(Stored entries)
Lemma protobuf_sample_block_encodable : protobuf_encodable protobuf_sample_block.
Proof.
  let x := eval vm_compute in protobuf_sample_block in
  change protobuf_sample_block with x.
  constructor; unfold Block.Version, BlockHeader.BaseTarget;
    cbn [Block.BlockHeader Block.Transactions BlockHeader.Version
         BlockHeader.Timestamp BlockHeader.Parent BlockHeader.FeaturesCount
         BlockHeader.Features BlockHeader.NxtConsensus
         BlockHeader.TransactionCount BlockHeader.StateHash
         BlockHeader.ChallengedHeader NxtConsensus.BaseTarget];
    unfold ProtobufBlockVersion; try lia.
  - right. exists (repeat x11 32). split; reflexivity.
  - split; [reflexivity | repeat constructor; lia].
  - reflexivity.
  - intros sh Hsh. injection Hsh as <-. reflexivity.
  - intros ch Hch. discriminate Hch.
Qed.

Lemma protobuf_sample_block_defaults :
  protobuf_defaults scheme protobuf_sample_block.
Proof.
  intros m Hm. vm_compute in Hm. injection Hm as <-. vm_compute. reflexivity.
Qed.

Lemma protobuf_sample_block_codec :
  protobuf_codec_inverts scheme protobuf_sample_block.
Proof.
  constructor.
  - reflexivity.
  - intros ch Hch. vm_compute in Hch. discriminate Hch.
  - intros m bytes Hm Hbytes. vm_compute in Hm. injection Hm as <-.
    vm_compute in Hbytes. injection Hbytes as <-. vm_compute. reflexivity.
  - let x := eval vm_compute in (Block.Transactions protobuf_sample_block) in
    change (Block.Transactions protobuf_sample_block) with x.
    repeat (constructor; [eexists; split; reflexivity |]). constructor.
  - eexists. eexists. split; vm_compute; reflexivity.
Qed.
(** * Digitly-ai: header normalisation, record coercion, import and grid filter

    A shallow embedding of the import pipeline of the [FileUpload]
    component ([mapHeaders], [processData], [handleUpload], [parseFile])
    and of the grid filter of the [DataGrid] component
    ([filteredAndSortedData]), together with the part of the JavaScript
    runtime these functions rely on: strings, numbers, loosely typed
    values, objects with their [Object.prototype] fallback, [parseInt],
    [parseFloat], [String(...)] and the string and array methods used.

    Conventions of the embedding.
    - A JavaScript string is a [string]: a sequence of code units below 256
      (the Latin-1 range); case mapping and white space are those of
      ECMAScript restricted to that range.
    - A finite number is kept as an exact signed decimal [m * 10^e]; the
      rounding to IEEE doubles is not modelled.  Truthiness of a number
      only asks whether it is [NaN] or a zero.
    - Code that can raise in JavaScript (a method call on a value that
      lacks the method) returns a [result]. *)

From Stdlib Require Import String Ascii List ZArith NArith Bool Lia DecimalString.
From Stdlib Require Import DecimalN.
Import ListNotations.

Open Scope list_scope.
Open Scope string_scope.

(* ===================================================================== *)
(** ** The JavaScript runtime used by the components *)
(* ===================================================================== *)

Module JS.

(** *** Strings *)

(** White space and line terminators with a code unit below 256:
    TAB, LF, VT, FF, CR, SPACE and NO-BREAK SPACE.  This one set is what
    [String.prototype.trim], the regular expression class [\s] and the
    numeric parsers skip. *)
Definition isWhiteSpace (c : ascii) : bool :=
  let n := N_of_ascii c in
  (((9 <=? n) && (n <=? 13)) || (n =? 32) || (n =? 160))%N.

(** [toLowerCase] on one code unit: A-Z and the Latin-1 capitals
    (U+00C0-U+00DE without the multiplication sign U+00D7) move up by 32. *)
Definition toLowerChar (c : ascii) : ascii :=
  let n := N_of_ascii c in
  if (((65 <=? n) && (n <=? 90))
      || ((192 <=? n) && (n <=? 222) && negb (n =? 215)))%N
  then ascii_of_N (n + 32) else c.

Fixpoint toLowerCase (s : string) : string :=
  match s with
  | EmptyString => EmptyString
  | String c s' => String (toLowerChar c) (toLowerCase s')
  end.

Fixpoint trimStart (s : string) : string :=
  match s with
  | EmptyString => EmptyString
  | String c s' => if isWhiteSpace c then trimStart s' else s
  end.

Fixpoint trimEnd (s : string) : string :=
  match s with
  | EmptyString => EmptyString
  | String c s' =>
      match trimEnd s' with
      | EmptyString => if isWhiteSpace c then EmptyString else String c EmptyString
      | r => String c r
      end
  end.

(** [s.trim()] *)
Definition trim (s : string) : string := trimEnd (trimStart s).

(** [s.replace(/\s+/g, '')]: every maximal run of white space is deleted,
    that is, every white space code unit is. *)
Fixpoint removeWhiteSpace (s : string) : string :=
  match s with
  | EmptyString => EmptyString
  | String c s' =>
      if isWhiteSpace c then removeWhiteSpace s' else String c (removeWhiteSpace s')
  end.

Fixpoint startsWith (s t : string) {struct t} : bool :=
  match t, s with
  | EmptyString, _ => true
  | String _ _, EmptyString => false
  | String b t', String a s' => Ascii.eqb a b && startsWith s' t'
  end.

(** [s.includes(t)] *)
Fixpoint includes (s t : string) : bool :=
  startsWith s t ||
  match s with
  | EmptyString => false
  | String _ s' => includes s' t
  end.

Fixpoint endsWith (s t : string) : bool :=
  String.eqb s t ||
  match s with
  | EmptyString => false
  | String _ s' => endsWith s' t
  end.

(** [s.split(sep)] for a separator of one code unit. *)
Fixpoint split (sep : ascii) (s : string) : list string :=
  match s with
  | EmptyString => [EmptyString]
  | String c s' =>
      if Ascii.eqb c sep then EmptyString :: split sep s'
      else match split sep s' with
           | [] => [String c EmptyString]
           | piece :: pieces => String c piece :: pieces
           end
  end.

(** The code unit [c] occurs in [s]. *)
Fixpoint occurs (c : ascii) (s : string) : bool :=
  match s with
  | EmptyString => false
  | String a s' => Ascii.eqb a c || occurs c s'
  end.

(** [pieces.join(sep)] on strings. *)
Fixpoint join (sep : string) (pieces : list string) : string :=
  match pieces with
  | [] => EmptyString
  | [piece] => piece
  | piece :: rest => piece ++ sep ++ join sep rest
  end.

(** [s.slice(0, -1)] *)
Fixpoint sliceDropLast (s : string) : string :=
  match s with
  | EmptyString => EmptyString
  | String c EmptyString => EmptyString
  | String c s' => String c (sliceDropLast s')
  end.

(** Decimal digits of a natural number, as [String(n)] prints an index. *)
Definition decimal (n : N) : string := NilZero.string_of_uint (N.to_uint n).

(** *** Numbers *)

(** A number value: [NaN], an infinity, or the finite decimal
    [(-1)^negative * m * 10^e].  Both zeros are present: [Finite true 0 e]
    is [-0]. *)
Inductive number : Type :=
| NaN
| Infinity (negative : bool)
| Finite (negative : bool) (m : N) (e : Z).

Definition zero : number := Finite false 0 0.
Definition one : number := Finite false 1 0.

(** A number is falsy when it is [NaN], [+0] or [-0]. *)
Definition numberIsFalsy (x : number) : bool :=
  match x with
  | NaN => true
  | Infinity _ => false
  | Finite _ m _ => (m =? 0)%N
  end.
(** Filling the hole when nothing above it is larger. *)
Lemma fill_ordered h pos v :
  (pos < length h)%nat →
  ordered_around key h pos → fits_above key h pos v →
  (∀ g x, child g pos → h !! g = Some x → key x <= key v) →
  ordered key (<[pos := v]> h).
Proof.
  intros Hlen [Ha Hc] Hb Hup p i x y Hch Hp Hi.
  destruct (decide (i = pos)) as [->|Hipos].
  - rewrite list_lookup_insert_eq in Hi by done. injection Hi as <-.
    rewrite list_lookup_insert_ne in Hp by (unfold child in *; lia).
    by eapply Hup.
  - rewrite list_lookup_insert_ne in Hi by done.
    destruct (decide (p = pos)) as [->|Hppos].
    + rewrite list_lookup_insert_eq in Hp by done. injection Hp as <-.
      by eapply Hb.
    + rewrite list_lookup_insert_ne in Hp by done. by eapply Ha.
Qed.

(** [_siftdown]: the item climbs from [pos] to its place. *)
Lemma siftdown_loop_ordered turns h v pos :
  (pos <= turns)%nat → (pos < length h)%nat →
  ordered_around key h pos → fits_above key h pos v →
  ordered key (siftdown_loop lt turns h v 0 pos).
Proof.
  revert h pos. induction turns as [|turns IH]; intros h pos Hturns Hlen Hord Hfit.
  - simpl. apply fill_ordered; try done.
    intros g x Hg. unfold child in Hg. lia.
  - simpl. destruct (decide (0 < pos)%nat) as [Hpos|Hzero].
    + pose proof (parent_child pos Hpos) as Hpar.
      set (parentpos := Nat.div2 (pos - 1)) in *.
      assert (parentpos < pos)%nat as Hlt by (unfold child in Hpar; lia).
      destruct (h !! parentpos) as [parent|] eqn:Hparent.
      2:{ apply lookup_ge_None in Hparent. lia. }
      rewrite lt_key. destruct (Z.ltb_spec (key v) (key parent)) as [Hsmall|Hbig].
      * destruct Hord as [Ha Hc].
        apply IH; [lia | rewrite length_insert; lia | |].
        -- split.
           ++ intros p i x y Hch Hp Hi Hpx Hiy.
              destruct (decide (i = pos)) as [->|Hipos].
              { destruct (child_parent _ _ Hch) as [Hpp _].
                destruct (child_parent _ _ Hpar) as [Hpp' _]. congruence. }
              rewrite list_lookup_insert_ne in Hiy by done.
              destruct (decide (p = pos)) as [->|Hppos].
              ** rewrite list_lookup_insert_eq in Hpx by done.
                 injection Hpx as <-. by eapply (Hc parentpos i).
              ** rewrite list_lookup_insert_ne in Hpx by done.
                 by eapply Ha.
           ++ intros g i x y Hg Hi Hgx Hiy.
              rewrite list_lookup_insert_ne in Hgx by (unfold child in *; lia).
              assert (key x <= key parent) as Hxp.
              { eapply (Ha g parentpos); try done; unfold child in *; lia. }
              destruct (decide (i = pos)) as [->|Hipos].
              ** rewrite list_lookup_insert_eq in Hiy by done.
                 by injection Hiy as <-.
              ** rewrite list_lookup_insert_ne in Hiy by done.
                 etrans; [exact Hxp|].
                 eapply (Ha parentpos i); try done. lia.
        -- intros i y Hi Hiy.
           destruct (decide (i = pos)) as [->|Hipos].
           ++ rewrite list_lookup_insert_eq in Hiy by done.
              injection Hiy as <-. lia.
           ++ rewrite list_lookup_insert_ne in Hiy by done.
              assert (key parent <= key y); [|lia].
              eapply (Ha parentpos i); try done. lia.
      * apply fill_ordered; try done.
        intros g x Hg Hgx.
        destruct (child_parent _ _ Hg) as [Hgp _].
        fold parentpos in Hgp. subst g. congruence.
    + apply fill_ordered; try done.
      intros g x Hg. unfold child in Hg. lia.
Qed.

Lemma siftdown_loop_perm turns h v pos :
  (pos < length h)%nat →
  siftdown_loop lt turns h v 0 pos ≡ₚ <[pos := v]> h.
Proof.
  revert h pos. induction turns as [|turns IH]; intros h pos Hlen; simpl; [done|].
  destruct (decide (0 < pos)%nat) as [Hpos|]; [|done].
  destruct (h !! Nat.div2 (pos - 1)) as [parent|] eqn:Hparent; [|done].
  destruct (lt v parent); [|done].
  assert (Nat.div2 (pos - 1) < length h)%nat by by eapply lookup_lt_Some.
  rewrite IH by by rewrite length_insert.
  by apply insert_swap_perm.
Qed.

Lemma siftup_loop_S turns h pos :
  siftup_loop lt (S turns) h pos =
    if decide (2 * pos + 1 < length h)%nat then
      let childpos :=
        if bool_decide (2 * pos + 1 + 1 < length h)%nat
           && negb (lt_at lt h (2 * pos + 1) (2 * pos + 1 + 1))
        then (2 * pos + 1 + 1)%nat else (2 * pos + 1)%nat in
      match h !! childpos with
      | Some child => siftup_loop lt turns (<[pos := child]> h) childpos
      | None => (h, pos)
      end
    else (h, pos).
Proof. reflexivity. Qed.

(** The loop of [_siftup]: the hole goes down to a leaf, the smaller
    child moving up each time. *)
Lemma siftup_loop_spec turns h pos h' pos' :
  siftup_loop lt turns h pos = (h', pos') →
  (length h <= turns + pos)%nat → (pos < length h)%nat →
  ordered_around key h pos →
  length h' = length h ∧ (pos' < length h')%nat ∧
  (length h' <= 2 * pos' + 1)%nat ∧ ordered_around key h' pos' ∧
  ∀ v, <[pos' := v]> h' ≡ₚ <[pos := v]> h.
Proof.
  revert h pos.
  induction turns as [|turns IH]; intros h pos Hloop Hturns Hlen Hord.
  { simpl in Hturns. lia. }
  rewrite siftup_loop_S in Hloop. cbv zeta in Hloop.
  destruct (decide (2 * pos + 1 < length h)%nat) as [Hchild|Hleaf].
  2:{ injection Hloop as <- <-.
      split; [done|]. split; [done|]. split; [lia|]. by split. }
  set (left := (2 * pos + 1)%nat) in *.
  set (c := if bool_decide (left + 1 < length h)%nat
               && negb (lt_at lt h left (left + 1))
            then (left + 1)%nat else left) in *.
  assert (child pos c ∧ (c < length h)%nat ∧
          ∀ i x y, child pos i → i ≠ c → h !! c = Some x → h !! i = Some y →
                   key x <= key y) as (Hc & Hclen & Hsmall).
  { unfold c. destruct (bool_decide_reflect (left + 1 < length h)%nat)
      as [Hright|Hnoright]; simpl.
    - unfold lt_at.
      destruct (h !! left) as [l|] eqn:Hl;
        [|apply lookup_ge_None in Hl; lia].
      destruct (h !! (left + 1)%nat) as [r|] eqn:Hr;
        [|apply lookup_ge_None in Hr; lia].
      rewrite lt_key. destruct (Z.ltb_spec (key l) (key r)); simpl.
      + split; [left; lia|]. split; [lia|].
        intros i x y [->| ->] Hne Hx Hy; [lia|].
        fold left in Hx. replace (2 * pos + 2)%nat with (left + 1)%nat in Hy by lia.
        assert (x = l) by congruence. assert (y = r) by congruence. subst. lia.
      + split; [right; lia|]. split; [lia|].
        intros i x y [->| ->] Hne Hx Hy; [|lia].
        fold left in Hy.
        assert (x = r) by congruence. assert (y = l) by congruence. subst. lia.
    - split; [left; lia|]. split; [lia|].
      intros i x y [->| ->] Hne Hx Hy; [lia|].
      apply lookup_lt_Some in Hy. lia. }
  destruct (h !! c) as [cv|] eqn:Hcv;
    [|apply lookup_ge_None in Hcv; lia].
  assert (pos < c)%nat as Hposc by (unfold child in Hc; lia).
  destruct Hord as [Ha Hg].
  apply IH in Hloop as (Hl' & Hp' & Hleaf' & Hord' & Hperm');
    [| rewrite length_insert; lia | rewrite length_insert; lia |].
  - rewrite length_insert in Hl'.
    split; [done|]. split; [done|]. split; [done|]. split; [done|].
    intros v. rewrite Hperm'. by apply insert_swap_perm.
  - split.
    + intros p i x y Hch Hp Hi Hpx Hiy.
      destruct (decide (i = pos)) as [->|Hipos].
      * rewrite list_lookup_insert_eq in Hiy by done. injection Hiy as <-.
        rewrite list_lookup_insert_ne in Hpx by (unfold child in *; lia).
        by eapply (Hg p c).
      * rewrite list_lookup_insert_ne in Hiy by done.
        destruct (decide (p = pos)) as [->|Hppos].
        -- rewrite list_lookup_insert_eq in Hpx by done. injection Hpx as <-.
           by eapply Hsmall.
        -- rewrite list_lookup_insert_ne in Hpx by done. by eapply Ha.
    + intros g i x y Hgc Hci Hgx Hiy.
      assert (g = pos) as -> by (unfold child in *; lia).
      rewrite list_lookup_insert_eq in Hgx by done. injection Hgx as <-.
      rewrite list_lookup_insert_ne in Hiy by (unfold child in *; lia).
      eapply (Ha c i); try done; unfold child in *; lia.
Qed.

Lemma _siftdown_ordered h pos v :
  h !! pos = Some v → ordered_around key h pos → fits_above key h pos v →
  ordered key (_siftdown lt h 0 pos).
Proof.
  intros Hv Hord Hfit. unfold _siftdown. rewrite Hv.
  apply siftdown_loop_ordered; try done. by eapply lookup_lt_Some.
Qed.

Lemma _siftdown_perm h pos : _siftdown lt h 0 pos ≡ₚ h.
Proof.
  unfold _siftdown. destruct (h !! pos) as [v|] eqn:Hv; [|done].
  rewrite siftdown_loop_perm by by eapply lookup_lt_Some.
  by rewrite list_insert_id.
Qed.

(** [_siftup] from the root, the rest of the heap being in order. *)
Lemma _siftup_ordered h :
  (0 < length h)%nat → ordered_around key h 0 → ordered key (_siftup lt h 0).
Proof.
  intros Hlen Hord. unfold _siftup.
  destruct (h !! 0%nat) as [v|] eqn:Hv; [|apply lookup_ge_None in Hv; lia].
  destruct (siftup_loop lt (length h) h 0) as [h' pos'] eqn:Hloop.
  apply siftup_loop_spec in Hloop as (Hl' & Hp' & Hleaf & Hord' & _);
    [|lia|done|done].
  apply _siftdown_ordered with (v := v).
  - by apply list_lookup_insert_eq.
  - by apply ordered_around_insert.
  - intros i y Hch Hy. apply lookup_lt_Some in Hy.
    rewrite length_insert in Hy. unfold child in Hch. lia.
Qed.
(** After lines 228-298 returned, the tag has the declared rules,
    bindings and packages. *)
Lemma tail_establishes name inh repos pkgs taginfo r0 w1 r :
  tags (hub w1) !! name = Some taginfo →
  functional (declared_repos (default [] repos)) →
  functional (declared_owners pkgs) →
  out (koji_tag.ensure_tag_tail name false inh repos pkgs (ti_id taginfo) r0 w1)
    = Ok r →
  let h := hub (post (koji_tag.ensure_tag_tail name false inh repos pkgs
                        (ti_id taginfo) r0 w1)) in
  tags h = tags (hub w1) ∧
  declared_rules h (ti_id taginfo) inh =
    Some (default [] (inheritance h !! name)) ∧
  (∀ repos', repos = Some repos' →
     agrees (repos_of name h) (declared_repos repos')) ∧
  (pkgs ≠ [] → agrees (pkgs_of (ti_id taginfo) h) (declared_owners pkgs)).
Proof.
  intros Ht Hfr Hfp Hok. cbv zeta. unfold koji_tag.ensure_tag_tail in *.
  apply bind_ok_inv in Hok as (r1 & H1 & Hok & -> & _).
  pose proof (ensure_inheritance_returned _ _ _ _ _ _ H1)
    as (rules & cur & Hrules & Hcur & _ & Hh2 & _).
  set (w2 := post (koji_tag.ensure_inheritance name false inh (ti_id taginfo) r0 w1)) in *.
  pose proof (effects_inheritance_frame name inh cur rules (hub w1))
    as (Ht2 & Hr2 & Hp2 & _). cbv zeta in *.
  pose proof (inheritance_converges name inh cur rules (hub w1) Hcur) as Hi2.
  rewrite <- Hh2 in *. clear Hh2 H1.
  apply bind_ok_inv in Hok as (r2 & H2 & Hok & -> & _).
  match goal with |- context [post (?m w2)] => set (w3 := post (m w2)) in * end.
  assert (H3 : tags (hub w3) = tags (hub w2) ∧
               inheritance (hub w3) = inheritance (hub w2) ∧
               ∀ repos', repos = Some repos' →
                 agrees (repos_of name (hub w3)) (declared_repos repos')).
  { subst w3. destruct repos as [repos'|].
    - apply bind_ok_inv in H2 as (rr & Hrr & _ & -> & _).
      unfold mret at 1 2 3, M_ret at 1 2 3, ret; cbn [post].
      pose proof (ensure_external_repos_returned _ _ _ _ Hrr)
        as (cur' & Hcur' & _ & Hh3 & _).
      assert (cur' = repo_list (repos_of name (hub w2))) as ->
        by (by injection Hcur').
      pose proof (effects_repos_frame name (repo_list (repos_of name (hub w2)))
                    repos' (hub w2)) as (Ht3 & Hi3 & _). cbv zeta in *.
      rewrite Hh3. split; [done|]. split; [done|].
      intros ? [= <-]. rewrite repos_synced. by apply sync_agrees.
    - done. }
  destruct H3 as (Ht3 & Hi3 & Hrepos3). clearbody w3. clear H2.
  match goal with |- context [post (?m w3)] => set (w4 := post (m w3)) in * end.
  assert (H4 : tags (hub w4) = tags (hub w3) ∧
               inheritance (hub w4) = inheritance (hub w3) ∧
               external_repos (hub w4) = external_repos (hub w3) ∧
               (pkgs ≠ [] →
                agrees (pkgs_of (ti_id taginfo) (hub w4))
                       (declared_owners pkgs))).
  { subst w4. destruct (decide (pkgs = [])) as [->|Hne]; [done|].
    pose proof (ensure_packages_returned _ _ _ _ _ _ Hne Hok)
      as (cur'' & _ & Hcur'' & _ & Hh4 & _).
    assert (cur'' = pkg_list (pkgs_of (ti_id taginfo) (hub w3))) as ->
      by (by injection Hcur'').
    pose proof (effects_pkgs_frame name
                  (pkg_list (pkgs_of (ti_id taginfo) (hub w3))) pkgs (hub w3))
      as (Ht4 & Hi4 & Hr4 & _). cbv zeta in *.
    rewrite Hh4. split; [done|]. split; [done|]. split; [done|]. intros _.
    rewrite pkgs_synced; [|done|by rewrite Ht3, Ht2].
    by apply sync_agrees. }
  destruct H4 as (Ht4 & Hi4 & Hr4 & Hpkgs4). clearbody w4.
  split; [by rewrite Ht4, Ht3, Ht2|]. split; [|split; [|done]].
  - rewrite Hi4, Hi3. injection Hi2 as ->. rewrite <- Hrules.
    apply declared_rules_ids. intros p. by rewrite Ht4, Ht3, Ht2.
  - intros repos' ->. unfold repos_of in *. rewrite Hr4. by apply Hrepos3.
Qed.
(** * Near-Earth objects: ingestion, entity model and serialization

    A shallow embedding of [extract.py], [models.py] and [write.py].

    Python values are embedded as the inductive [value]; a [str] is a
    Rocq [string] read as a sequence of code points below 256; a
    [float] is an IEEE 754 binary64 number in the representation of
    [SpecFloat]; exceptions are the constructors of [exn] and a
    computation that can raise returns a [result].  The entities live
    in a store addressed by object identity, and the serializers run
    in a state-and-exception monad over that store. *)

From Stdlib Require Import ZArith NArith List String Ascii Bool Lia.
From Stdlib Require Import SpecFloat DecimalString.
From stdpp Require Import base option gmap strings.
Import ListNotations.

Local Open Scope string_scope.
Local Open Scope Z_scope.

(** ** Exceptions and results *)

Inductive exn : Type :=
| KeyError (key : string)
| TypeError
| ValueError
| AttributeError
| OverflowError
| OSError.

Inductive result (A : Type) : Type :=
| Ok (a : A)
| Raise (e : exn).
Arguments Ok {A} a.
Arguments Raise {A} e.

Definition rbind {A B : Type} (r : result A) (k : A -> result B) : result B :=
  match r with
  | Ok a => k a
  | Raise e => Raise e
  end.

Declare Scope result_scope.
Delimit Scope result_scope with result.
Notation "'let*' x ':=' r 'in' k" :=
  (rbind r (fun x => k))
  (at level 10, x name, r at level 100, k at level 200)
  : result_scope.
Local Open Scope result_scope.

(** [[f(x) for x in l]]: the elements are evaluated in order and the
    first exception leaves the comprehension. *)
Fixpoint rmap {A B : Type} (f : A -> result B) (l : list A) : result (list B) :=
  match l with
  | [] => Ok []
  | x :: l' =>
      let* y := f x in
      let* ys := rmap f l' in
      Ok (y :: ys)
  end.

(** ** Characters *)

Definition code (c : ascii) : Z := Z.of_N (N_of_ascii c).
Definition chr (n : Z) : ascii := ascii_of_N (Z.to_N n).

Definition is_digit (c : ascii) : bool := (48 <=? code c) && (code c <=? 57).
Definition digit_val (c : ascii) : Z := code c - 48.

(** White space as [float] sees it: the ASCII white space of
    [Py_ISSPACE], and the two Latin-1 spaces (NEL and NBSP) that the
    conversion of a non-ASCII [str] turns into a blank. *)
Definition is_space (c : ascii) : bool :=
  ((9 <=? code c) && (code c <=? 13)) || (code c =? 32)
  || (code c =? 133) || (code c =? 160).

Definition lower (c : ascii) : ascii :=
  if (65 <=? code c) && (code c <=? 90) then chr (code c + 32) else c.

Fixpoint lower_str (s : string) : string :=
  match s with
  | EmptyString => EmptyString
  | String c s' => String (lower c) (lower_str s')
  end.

What to produce » Your task is to write out, exactly, the line that contains "Delimit Scope result_scope with result." and each line after it to the end of the data, with no other lines.

Your solution »
Delimit Scope result_scope with result.
Notation "'let*' x ':=' r 'in' k" :=
  (rbind r (fun x => k))
  (at level 10, x name, r at level 100, k at level 200)
  : result_scope.
Local Open Scope result_scope.

(** [[f(x) for x in l]]: the elements are evaluated in order and the
    first exception leaves the comprehension. *)
Fixpoint rmap {A B : Type} (f : A -> result B) (l : list A) : result (list B) :=
  match l with
  | [] => Ok []
  | x :: l' =>
      let* y := f x in
      let* ys := rmap f l' in
      Ok (y :: ys)
  end.

(** ** Characters *)

Definition code (c : ascii) : Z := Z.of_N (N_of_ascii c).
Definition chr (n : Z) : ascii := ascii_of_N (Z.to_N n).

Definition is_digit (c : ascii) : bool := (48 <=? code c) && (code c <=? 57).
Definition digit_val (c : ascii) : Z := code c - 48.

(** White space as [float] sees it: the ASCII white space of
    [Py_ISSPACE], and the two Latin-1 spaces (NEL and NBSP) that the
    conversion of a non-ASCII [str] turns into a blank. *)
Definition is_space (c : ascii) : bool :=
  ((9 <=? code c) && (code c <=? 13)) || (code c =? 32)
  || (code c =? 133) || (code c =? 160).

Definition lower (c : ascii) : ascii :=
  if (65 <=? code c) && (code c <=? 90) then chr (code c + 32) else c.

Fixpoint lower_str (s : string) : string :=
  match s with
  | EmptyString => EmptyString
  | String c s' => String (lower c) (lower_str s')
  end.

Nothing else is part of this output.